Exercise objective: Copies of all lines that contain "iota" are needed; take them from the data below.

Data shown Start Marker

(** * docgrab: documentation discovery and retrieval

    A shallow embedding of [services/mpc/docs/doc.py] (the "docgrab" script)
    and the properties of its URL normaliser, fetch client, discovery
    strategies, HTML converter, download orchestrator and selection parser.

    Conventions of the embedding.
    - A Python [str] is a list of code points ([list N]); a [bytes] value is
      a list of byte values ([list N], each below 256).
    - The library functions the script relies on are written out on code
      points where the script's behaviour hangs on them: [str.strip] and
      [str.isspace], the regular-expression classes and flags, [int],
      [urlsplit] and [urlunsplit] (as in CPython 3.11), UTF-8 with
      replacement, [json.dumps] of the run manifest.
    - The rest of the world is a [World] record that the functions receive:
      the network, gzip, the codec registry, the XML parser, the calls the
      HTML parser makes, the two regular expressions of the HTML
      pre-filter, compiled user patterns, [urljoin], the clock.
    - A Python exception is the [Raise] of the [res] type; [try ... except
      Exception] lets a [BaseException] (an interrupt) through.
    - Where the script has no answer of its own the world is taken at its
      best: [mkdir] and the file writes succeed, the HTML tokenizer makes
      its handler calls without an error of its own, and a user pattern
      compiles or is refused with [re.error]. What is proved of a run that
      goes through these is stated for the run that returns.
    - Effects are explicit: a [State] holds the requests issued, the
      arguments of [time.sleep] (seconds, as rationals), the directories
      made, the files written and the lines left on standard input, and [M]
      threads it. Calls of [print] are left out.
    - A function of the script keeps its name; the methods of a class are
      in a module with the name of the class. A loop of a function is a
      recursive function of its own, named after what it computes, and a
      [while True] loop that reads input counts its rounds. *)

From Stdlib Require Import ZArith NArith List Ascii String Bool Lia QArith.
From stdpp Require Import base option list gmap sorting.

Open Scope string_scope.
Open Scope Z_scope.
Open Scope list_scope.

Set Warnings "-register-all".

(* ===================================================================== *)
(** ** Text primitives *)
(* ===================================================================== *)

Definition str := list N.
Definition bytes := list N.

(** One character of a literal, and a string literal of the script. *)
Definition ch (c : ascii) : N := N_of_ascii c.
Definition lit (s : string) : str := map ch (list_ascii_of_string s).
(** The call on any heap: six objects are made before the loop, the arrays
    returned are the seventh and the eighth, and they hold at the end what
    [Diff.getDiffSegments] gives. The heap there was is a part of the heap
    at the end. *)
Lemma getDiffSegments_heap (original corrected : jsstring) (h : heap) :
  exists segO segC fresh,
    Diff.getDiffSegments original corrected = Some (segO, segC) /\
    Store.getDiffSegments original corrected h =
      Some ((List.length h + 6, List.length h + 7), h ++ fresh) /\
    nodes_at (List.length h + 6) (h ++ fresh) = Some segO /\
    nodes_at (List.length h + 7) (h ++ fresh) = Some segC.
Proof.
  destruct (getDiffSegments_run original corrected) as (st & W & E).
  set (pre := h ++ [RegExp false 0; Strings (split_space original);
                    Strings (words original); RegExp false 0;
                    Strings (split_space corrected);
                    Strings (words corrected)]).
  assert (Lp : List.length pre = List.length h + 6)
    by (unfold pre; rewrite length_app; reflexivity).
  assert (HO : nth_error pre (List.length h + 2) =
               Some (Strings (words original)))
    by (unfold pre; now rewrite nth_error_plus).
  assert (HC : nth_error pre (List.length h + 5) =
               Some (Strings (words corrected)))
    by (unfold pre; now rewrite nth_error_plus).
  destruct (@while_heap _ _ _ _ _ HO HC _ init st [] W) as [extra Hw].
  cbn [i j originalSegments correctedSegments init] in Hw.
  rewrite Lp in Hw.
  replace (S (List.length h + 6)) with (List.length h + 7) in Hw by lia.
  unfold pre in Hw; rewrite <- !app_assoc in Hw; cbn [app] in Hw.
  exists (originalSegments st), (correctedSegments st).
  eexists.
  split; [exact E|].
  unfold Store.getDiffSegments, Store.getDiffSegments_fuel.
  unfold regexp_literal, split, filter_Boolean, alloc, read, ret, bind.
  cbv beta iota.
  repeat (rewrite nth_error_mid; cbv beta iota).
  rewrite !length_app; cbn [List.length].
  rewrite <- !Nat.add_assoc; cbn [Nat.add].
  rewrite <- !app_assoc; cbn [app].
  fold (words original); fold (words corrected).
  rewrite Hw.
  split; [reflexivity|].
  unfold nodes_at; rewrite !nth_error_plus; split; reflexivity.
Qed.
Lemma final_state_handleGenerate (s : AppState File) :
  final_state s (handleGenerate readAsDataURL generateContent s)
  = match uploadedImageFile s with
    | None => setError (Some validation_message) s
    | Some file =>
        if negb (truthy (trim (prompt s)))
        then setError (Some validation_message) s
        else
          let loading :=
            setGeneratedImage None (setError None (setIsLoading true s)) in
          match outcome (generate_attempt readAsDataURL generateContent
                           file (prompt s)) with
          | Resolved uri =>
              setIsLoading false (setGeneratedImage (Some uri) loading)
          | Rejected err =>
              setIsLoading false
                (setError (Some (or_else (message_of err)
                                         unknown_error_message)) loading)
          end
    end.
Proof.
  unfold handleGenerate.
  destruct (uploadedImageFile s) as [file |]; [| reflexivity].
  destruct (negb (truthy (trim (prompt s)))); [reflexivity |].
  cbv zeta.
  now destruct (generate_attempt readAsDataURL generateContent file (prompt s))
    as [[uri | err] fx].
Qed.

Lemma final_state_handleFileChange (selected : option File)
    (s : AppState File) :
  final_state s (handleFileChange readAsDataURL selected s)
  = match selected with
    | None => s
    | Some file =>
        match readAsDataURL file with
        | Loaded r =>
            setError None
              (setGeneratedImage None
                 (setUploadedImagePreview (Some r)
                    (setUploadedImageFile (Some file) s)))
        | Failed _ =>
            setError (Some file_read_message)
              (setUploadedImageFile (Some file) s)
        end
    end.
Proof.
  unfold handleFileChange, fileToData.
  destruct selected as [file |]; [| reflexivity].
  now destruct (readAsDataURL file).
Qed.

Data shown End Marker

Task response:
  cbv beta iota.
  repeat (rewrite nth_error_mid; cbv beta iota).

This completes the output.